Meltwater forms on the Greenland ice sheet near Sermeq Avangnardleq glacier on Aug. 4, 2019 near Ilulissat, Greenland. Sean Gallup / Getty Images

Scientists in the Arctic watched a glacial lake in Greenland turn into a waterfall that drained five million cubic meters of water, or 2,000 Olympic-sized swimming pools, in just five hours, worrying scientists that the world’s second largest ice sheet is becoming unstable, according to a new study published in the Proceedings of the National Academy of Sciences.


The waterfall that the scientists observed was triggered by cracks in the ice sheet. When those cracks form, massive amounts of lake water falls below the surface to the area beneath the ice. There the meltwater expands the lake by weakening the ice. In the new study, the researchers captured the lake draining when its edge met a fracture in the ice that had formed one year earlier, according to the study.

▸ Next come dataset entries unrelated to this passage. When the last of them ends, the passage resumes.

(** The blocks above the common ancestor are those that are not on the other branch. *)
Lemma bodies_available_from own b k s :
  archive_try_get_height a b = Some k -> s <= k + 1 ->
  match own with
  | Some t => exists r, match r with
      | Some c => last_common par t b c /\ exists kc, archive_try_get_height a c = Some kc /\ s <= kc + 1
      | None => s = 0
      end
  | None => s = 0
  end ->
  iter_missing_bodies a b s = Ok [] -> bodies_available a own b.
Proof.
  intros Hb Hs Hown Hm c Hanc Hnot. pose proof (index_tree _ (aw_side _ Hw)) as T.
  pose proof Hanc as (kc & _ & Hkc & _)%(ancestor_spec T _ _ k Hb).
  apply (no_missing_bodies a (aw_side _ Hw) b k s Hb Hs c kc Hm Hanc Hkc).
  destruct own as [t|]; [|lia]. destruct Hown as [[c0|] Hr]; [|lia].
  destruct Hr as ([Hl Hrr Hlast] & kc0 & Hkc0 & Hle). destruct (decide (kc <= kc0)) as [Hge|]; [|lia].
  exfalso. apply (Hnot t eq_refl). eapply ancestor_trans; [|exact Hl].
  by apply (ancestor_below T c0 c b k kc0 kc Hb Hkc0 Hkc Hge).
Qed.

(** The heights that [last_common_ancestor] has read *)
Lemma last_common_heights b0 b1 r :
  last_common_ancestor a b0 b1 = Ok r ->
  exists k0 k1, archive_try_get_height a b0 = Some k0 /\ archive_try_get_height a b1 = Some k1.
Proof.
  unfold last_common_ancestor, equalize. intros (x & Hx & _)%bind_Ok.
  apply bind_Ok in Hx as (k0 & Hk0%ok_or_Ok & Hx). apply bind_Ok in Hx as (k1 & Hk1%ok_or_Ok & _). eauto.
Qed.

Lemma bodies_to_request_none (own : option TipInfo) peer_tip anc :
  (forall t k, own = Some t -> archive_try_get_height a (tip_block_hash (ti_tip t)) = Some k -> k < 2 ^ 31) ->
  is_Some (ar_headers a !! tip_block_hash peer_tip) ->
  bodies_to_request a own peer_tip = Ok (anc, []) ->
  bodies_available a ((fun t => tip_block_hash (ti_tip t)) <$> own) (tip_block_hash peer_tip).
Proof.
  intros Hmax Hh Hr. unfold bodies_to_request in Hr.
  apply bind_Ok in Hr as (anc' & Hanc & Hr). apply bind_Ok in Hr as (s & Hs & Hr).
  apply bind_Ok in Hr as (l & Hl & [= -> Hnil]).
  assert (l = []) as -> by (by destruct l). clear Hnil. pose proof (aw_side _ Hw) as Hi.
  destruct (iw_dom _ Hi (tip_block_hash peer_tip)) as [[k Hk] _].
  { cbn. rewrite lookup_fmap. destruct Hh as [h ->]. by eexists. }
  cbn in Hk. pose proof (index_tree _ Hi) as T. destruct own as [t|].
  - destruct (last_common_heights _ _ _ Hanc) as (k0 & k1 & Hk0 & Hk1).
    destruct (last_common_ancestor_Ok a _ _ k0 k1 Hi Hk0 Hk1) as (r & Hr & Hlast).
    { specialize (Hmax t k0 eq_refl Hk0). lia. }
    rewrite Hanc in Hr. injection Hr as <-. destruct anc as [c|].
    + apply ok_or_Ok in Hs. assert (s <= k) as Hle.
      { eapply (ancestor_le T c); [exact Hs|exact Hk|apply Hlast]. }
      apply (bodies_available_from _ _ k s); [done|lia| |done]. exists (Some c). split; [done|].
      exists s. split; [done|lia].
    + injection Hs as <-. apply (bodies_available_from _ _ k 0); [done|lia| |done]. by exists None.
  - injection Hanc as <-. injection Hs as <-. by apply (bodies_available_from _ _ k 0); [|lia| |].
Qed.
End available.

(** ** What the task reports *)

Section report.
Context `{Externals} `{NetExternals}.
Implicit Types (a : Archive) (c : PeerConn) (db : NodeDb).

(** A request leaves everything but the queue of requests and its hashes. *)
Lemma send_request_frame {E} (P : PeerConn -> Prop) request :
  (forall c hashes, P c -> P (push_request hashes request c)) ->
  preserves (E := E) P (send_request request).
Proof. intros HP c Hc. unfold send_request. destruct request; try case_bool_decide; cbn; auto. Qed.

Lemma request_headers_true a own peer_tip_info id c c' :
  request_headers a own peer_tip_info id c = (Ok true, c') ->
  c' = c /\ is_Some (ar_headers a !! tip_block_hash (ti_tip peer_tip_info)).
Proof.
  unfold request_headers. destruct (ar_headers a !! _) eqn:Hh; intros Hr; op_inv; done.
Qed.
Lemma request_headers_infos a own peer_tip_info id infos :
  preserves (fun c => pc_infos c = infos) (request_headers a own peer_tip_info id).
Proof.
  unfold request_headers. preserve. by apply send_request_frame.
Qed.
Hint Resolve request_headers_infos : ops.

Lemma check_peer_tip_infos a own peer_tip_info id infos :
  preserves (fun c => pc_infos c = infos) (check_peer_tip_and_request_headers a own peer_tip_info id).
Proof. unfold check_peer_tip_and_request_headers. preserve. Qed.

(** The peer's tip is taken to be better without its headers being requested. *)
Lemma check_peer_tip_true a own peer_tip_info id c c' :
  check_peer_tip_and_request_headers a own peer_tip_info id c = (Ok (Some true), c') ->
  c' = c /\ peer_tip_on_mainchain a peer_tip_info = Ok true /\
  is_Some (ar_headers a !! tip_block_hash (ti_tip peer_tip_info)).
Proof.
  unfold check_peer_tip_and_request_headers. intros Hc. op_inv. apply map_err_Ok in Ho.
  destruct x; op_inv; try done. rewrite Ho.
  destruct own as [own|]; op_inv; simplify_eq; repeat (case_match; op_inv; simplify_eq); try done;
    match goal with
    | Hr : request_headers _ _ _ _ _ = (Ok true, _) |- _ => apply request_headers_true in Hr as [-> ?]; done
    end.
Qed.

Lemma own_tip_info_block db own :
  own_tip_info db = Ok own -> (fun t => tip_block_hash (ti_tip t)) <$> own = try_get_tip (nd_state db).
Proof.
  unfold own_tip_info. destruct (try_get_tip (nd_state db)) as [t|]; [|by intros [= <-]].
  intros (h & _ & Hr)%bind_Ok. apply bind_Ok in Hr as (m & _ & Hr). by apply bind_Ok in Hr as (w & _ & [= <-]).
Qed.

Lemma request_bodies_infos peer_state peer_tip anc missing infos :
  preserves (fun c => pc_infos c = infos) (request_bodies peer_state peer_tip anc missing).
Proof.
  induction missing as [|b missing IH]; cbn; [apply preserves_ret|].
  apply preserves_bind; [by apply send_request_frame|intros _; exact IH].
Qed.

(** The tip that a run of [handle_peer_state] reports, if any *)
Lemma handle_peer_state_infos db peer_state c r c' :
  handle_peer_state db peer_state c = (r, c') ->
  pc_infos c' = pc_infos c \/
  (exists m, pc_infos c' = pc_infos c ++ [Info_NeedMainchainAncestors m (peer_state_id peer_state)]) \/
  exists peer_tip_info own anc, ps_tip_info peer_state = Some peer_tip_info /\
    own_tip_info db = Ok own /\
    pc_infos c' = pc_infos c ++ [Info_NewTipReady (ti_tip peer_tip_info)] /\
    peer_tip_on_mainchain (nd_archive db) peer_tip_info = Ok true /\
    is_Some (ar_headers (nd_archive db) !! tip_block_hash (ti_tip peer_tip_info)) /\
    try_get_bmm_result (nd_archive db) (tip_block_hash (ti_tip peer_tip_info))
      (tip_main_block_hash (ti_tip peer_tip_info)) = Some Bmm_Verified /\
    bodies_to_request (nd_archive db) own (ti_tip peer_tip_info) = Ok (anc, []).
Proof.
  unfold handle_peer_state. destruct (ps_tip_info peer_state) as [ti|]; [|intros [= <- <-]; by left].
  rewrite op_lifted_bind. destruct (own_tip_info db) as [own| |] eqn:Hown; cbn [map_err];
    [|intros [= <- <-]; by left..].
  rewrite op_lifted_bind. destruct (check_claims _ ti) as [[[]|]| |]; [| |intros [= <- <-]; by left..].
  2: { unfold writing. intros [= <- <-]. right; left. by eexists. }
  pose proof (check_peer_tip_infos (nd_archive db) own ti (peer_state_id peer_state) (pc_infos c) c eq_refl) as Hi.
  unfold mbind at 1, op_bind at 1.
  destruct (check_peer_tip_and_request_headers _ own ti _ c) as [[[[]|]| |] c1] eqn:Hc; cbn [snd] in Hi;
    [|intros [= <- <-]; by left..].
  apply check_peer_tip_true in Hc as (-> & Hm & Hh). rewrite op_lifted_bind.
  case_bool_decide as Hv; [|intros [= <- <-]; by left]. cbn [ensure].
  rewrite op_lifted_bind. destruct (bodies_to_request _ own _) as [[anc missing]| |] eqn:Hb; cbn [map_err];
    [|intros [= <- <-]; by left..].
  destruct missing as [|b missing].
  - unfold writing. intros [= <- <-]. right; right. exists ti, own, anc. by split_and!.
  - intros Hr. left.
    pose proof (request_bodies_infos peer_state (ti_tip ti) anc (b :: missing) (pc_infos c) c eq_refl) as Hr'.
    by rewrite Hr in Hr'.
Qed.
End report.

(** C17 The task of a connection reports a tip as ready only when the node can switch to it: the tip's
    header is stored, it is verified at a block of the node's mainchain, and of its branch every
    block that is not on the branch of the node's own tip has its body. *)
Theorem new_tip_ready_available `{Externals} `{NetExternals} (db : NodeDb) (peer_state : PeerState)
    (c c' : PeerConn) (r : result TaskError unit) (tip : Tip) :
  archive_wf (nd_archive db) ->
  (forall t k, try_get_tip (nd_state db) = Some t -> archive_try_get_height (nd_archive db) t = Some k ->
    k < 2 ^ 31) ->
  handle_peer_state db peer_state c = (r, c') ->
  Info_NewTipReady tip ∈ pc_infos c' -> Info_NewTipReady tip ∉ pc_infos c ->
  ti_tip <$> ps_tip_info peer_state = Some tip /\
  tip_available (nd_archive db) (try_get_tip (nd_state db)) tip.
Proof.
  intros Hw Hmax Hh Hin Hnew.
  destruct (handle_peer_state_infos db peer_state c r c' Hh)
    as [Heq|[[m Heq]|(ti & own & anc & Hti & Hown & Heq & Hm & Hhd & Hv & Hb)]]; rewrite Heq in Hin.
  - done.
  - apply elem_of_app in Hin as [?|?%list_elem_of_singleton]; done.
  - apply elem_of_app in Hin as [?|[= ->]%list_elem_of_singleton]; [done|].
    rewrite Hti. split; [done|]. pose proof (own_tip_info_block db own Hown) as Hblock.
    split; [done|done| |].
    + unfold peer_tip_on_mainchain in Hm. destruct (ar_main_header_infos _ !! _); [|done].
      destruct (mct_tip_info _) as [info|]; [|done]. exists info. split; [done|].
      by apply (is_main_descendant_Ok _ _ _ _ (aw_main _ Hw) Hm).
    + rewrite <-Hblock. eapply bodies_to_request_none; [done| |done|exact Hb].
      intros t k -> Hk. by apply (Hmax (tip_block_hash (ti_tip t)) k).
Qed.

The scientists watched the water plummet more than 3,200 feet to the lowest layers of the glacier where the ice forms on top of bedrock. At the base layer, the water weakens the ice and helps it move out to sea, as The Washington Post reported.

The team of scientists, led by researchers from the University of Cambridge in England, captured the drone footage in July 2018. The research, using specially outfitted drones that captured drainage of a fairly small glacial lake, could help scientists better understand the relationship between surface water and the stability of the ice sheet. That, in turn, could help scientists improve their global sea rise projections, according to The Washington Post.

The researchers suggested that what they observed may represent an overlooked issue that is affecting the Greenland ice sheet.

“We propose that many lakes thought to drain slowly are, in fact, draining rapidly via hydrofracture. As such, rapid drainage events, and their net impact on ice sheet dynamics, are being notably underestimated,” the study reads.

This means scientists may need to tweak their computer models to form a more accurate picture of the rate of melting and projections for sea level rise.

“We need to gain a more complete picture of these processes so that we can properly predict the impact of climate change on the Greenland Ice Sheet in the 21st century,” said Thomas Chudley, the study’s lead author from the University of Cambridge, to Newsweek.

Thousands of lakes form on the Greenland ice sheet every summer when the weather warms. Many of these lakes rapidly drain and create caverns called moulins. The water then winds its way down to the base of the ice sheet. The openings often stay that way through the warm season and capture streams and rivers that fall to the bottom of the ice sheet. Since the ice sheet is often over one kilometer thick, the water flowing into the moulins may be the world’s largest waterfalls, according to a statement from the University of Cambridge.

Previous research has shown that whilst only 3 percent percent of total surface melt is delivered to the bed via these drainage events, as much as 36 percent can continue to access the bed via moulins after the event,” said Chudley to Newsweek. “Whilst satellite studies have previously estimated the number of lakes that rapidly drain to be between 10 to 30 percent, our lake drainage is actually small enough that it wouldn’t be identified by these methods. So that suggests to us that there may be more of these rapid drainages — and the moulins that follow — than previously thought.”

The scientists also found the water flow caused the ice’s movement to speed up from 6.5 feet per day to over 16 feet per day. So much water seeped under the ice that it pushed the ice up about 1.6 feet. “We were also surprised to see that these impacts extended as far away as [2.4 miles] from the lake site itself, suggesting that these events can have quite widespread impacts in the short term,” said Chudley to Newsweek.